Ten-year risk of the first cardiovascular event (myocardial infarction, angina pectoris, cerebrovascular accidents, or major coronary surgery). Predictors included age, sex, height, weight, systolic blood pressure, diabetes mellitus, smoking, body mass index (BMI), lipid profile, social deprivation, SMI diagnosis, prescriptions for antidepressants and antipsychotics, and reports of heavy alcohol use.
We developed 2 CVD risk prediction models for people with SMI: the PRIMROSE BMI model and the PRIMROSE lipid model. These models mutually excluded lipids and BMI. In terms of discrimination, from cross-validations for men, the PRIMROSE lipid model D statistic was 1.92 (95% CI, 1.80-2.03) and C statistic was 0.80 (95% CI, 0.76-0.83) compared with 1.74 (95% CI, 1.63-1.86) and 0.78 (95% CI, 0.75-0.82) for published Cox Framingham risk scores. The corresponding results in women were 1.87 (95% CI, 1.76-1.98) and 0.79 (95% CI, 0.76-0.82) for the PRIMROSE lipid model and 1.58 (95% CI, 1.48-1.68) and 0.77 (95% CI, 0.73-0.81) for the Cox Framingham model. Discrimination statistics for the PRIMROSE BMI model were comparable to those for the PRIMROSE lipid model. Calibration plots suggested that both PRIMROSE models were superior to the Cox Framingham models.
The PRIMROSE BMI and lipid CVD risk prediction models performed better in SMI compared with models that include only established CVD risk factors. Further work on the clinical effectiveness and cost-effectiveness of the PRIMROSE models is needed to ascertain the best thresholds for offering CVD interventions.
患有严重精神疾病(SMI)的人,包括精神分裂症和双相情感障碍,心血管疾病(CVD)的发病率过高。为一般人群验证的风险预测模型可能无法准确估计该人群的心血管风险。
开发和验证一种专门针对 SMI 人群预测 CVD 事件的风险模型,该模型纳入了已确立的心血管风险因素和其他变量。

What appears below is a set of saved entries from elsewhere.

(** The loop on iterations that all sample without an unexpected error. *)
Lemma loop_clean (envs : list TickEnv) :
  (forall env, In env envs -> forall p, In p (env_table env) ->
                                         accessible p = true \/ transient p) ->
  snd (loop logo args_top args_refresh envs) = Exit 0 /\
  List.length (filter is_clear (fst (loop logo args_top args_refresh envs)))
  = List.length envs /\
  filter (sleeps_less (1 # 10)) (fst (loop logo args_top args_refresh envs))
  = [] /\
  fst (loop logo args_top args_refresh envs) <> [] /\
  last (fst (loop logo args_top args_refresh envs)) ClearScreen
  = Print (String (ascii_of_nat 10) "Exiting...").
Proof.
  induction envs as [| env envs IH]; intros Hok.
  - cbn [loop fst snd filter]. rewrite sleep_not_short.
    repeat split. discriminate.
  - destruct IH as (Hexit & Hclear & Hsleep & Hne & Hlast).
    { intros e He. apply Hok. now right. }
    cbn [loop].
    rewrite (tick_returns (env_table env) (env_term_width env)
                          (env_total_procs env))
      by (apply Hok; now left).
    destruct (loop logo args_top args_refresh envs) as [events t].
    cbn [fst snd] in *.
    rewrite <- !app_comm_cons. cbn [filter]. rewrite sleep_not_short.
    cbn [is_clear]. rewrite !filter_app, !filter_prints by reflexivity.
    cbn [app List.length].
    repeat split.
    + exact Hexit.
    + now rewrite Hclear.
    + exact Hsleep.
    + discriminate.
    + rewrite !app_comm_cons. rewrite last_app_nonempty by exact Hne.
      exact Hlast.
Qed.

(** The loop when the sampling of one iteration raises. *)
Lemma loop_raises (good rest : list TickEnv) (bad : TickEnv) (p : Process) :
  (forall env, In env good -> forall q, In q (env_table env) ->
                                         accessible q = true \/ transient q) ->
  In p (env_table bad) -> sample p = inl OtherError ->
  snd (loop logo args_top args_refresh (good ++ bad :: rest))
  = Uncaught OtherError /\
  List.length
    (filter is_clear
            (fst (loop logo args_top args_refresh (good ++ bad :: rest))))
  = List.length good /\
  last (fst (loop logo args_top args_refresh (good ++ bad :: rest))) ClearScreen
  = Sleep (Py.max (1 # 10) args_refresh).
Proof.
  intros Hok Hin Hp. induction good as [| env good IH].
  - cbn [app loop].
    rewrite (tick_raises (env_table bad) p (env_term_width bad)
                         (env_total_procs bad) Hin Hp).
    repeat split.
  - destruct IH as (Hend & Hclear & Hlast).
    { intros e He. apply Hok. now right. }
    assert (Hne : fst (loop logo args_top args_refresh (good ++ bad :: rest))
                  <> []).
    { destruct good as [| env' good]; cbn [app loop].
      - rewrite (tick_raises (env_table bad) p (env_term_width bad)
                             (env_total_procs bad) Hin Hp).
        cbn [fst]. discriminate.
      - destruct (tick _ _ _ _ _ _); [cbn [fst]; discriminate |].
        destruct (loop logo args_top args_refresh (good ++ bad :: rest)).
        cbn [fst app]. discriminate. }
    cbn [app loop].
    rewrite (tick_returns (env_table env) (env_term_width env)
                          (env_total_procs env))
      by (apply Hok; now left).
    destruct (loop logo args_top args_refresh (good ++ bad :: rest))
      as [events t].
    cbn [fst snd] in *.
    rewrite <- ?app_comm_cons. cbn [filter].
    cbn [is_clear]. rewrite !filter_app, !filter_prints by reflexivity.
    cbn [app List.length].
    repeat split.
    + exact Hend.
    + now rewrite Hclear.
    + rewrite !app_comm_cons. rewrite last_app_nonempty by exact Hne.
      exact Hlast.
Qed.

End MainFacts.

设计、地点和参与者:我们使用了 1995 年 1 月 1 日至 2010 年 12 月 31 日期间从健康改善网络(THIN)收集的匿名/去识别数据,在英国进行了一项初级保健、前瞻性队列和风险评分开发研究。参与者包括 38824 名年龄在 30 至 90 岁之间的 SMI(精神分裂症、双相情感障碍或其他非器质性精神病)患者。在中位数为 5.6 年的随访期间,发生了 2324 例 CVD 事件(6.0%)。
首次心血管事件(心肌梗死、心绞痛、脑血管意外或主要冠状动脉手术)的 10 年风险。预测因素包括年龄、性别、身高、体重、收缩压、糖尿病、吸烟、体重指数(BMI)、血脂谱、社会贫困程度、SMI 诊断、抗抑郁药和抗精神病药处方以及大量饮酒报告。
我们为 SMI 患者开发了 2 种 CVD 风险预测模型:PRIMROSE BMI 模型和 PRIMROSE 血脂模型。这些模型相互排除了血脂和 BMI。就判别力而言,在男性的交叉验证中,PRIMROSE 血脂模型的 D 统计量为 1.92(95%CI,1.80-2.03),C 统计量为 0.80(95%CI,0.76-0.83),而公布的 CoxFramingham 风险评分分别为 1.74(95%CI,1.63-1.86)和 0.78(95%CI,0.75-0.82)。女性的相应结果分别为 1.87(95%CI,1.76-1.98)和 0.79(95%CI,0.76-0.82),用于 PRIMROSE 血脂模型和 1.58(95%CI,1.48-1.68)和 0.77(95%CI,0.73-0.81),用于 CoxFramingham 模型。PRIMROSE BMI 模型的判别统计数据与 PRIMROSE 血脂模型相当。校准图表明,PRIMROSE 两种模型均优于 CoxFramingham 模型。
与仅包含已确立的 CVD 风险因素的模型相比,PRIMROSE BMI 和血脂 CVD 风险预测模型在 SMI 中表现更好。需要进一步研究 PRIMROSE 模型的临床效果和成本效益,以确定提供 CVD 干预的最佳阈值。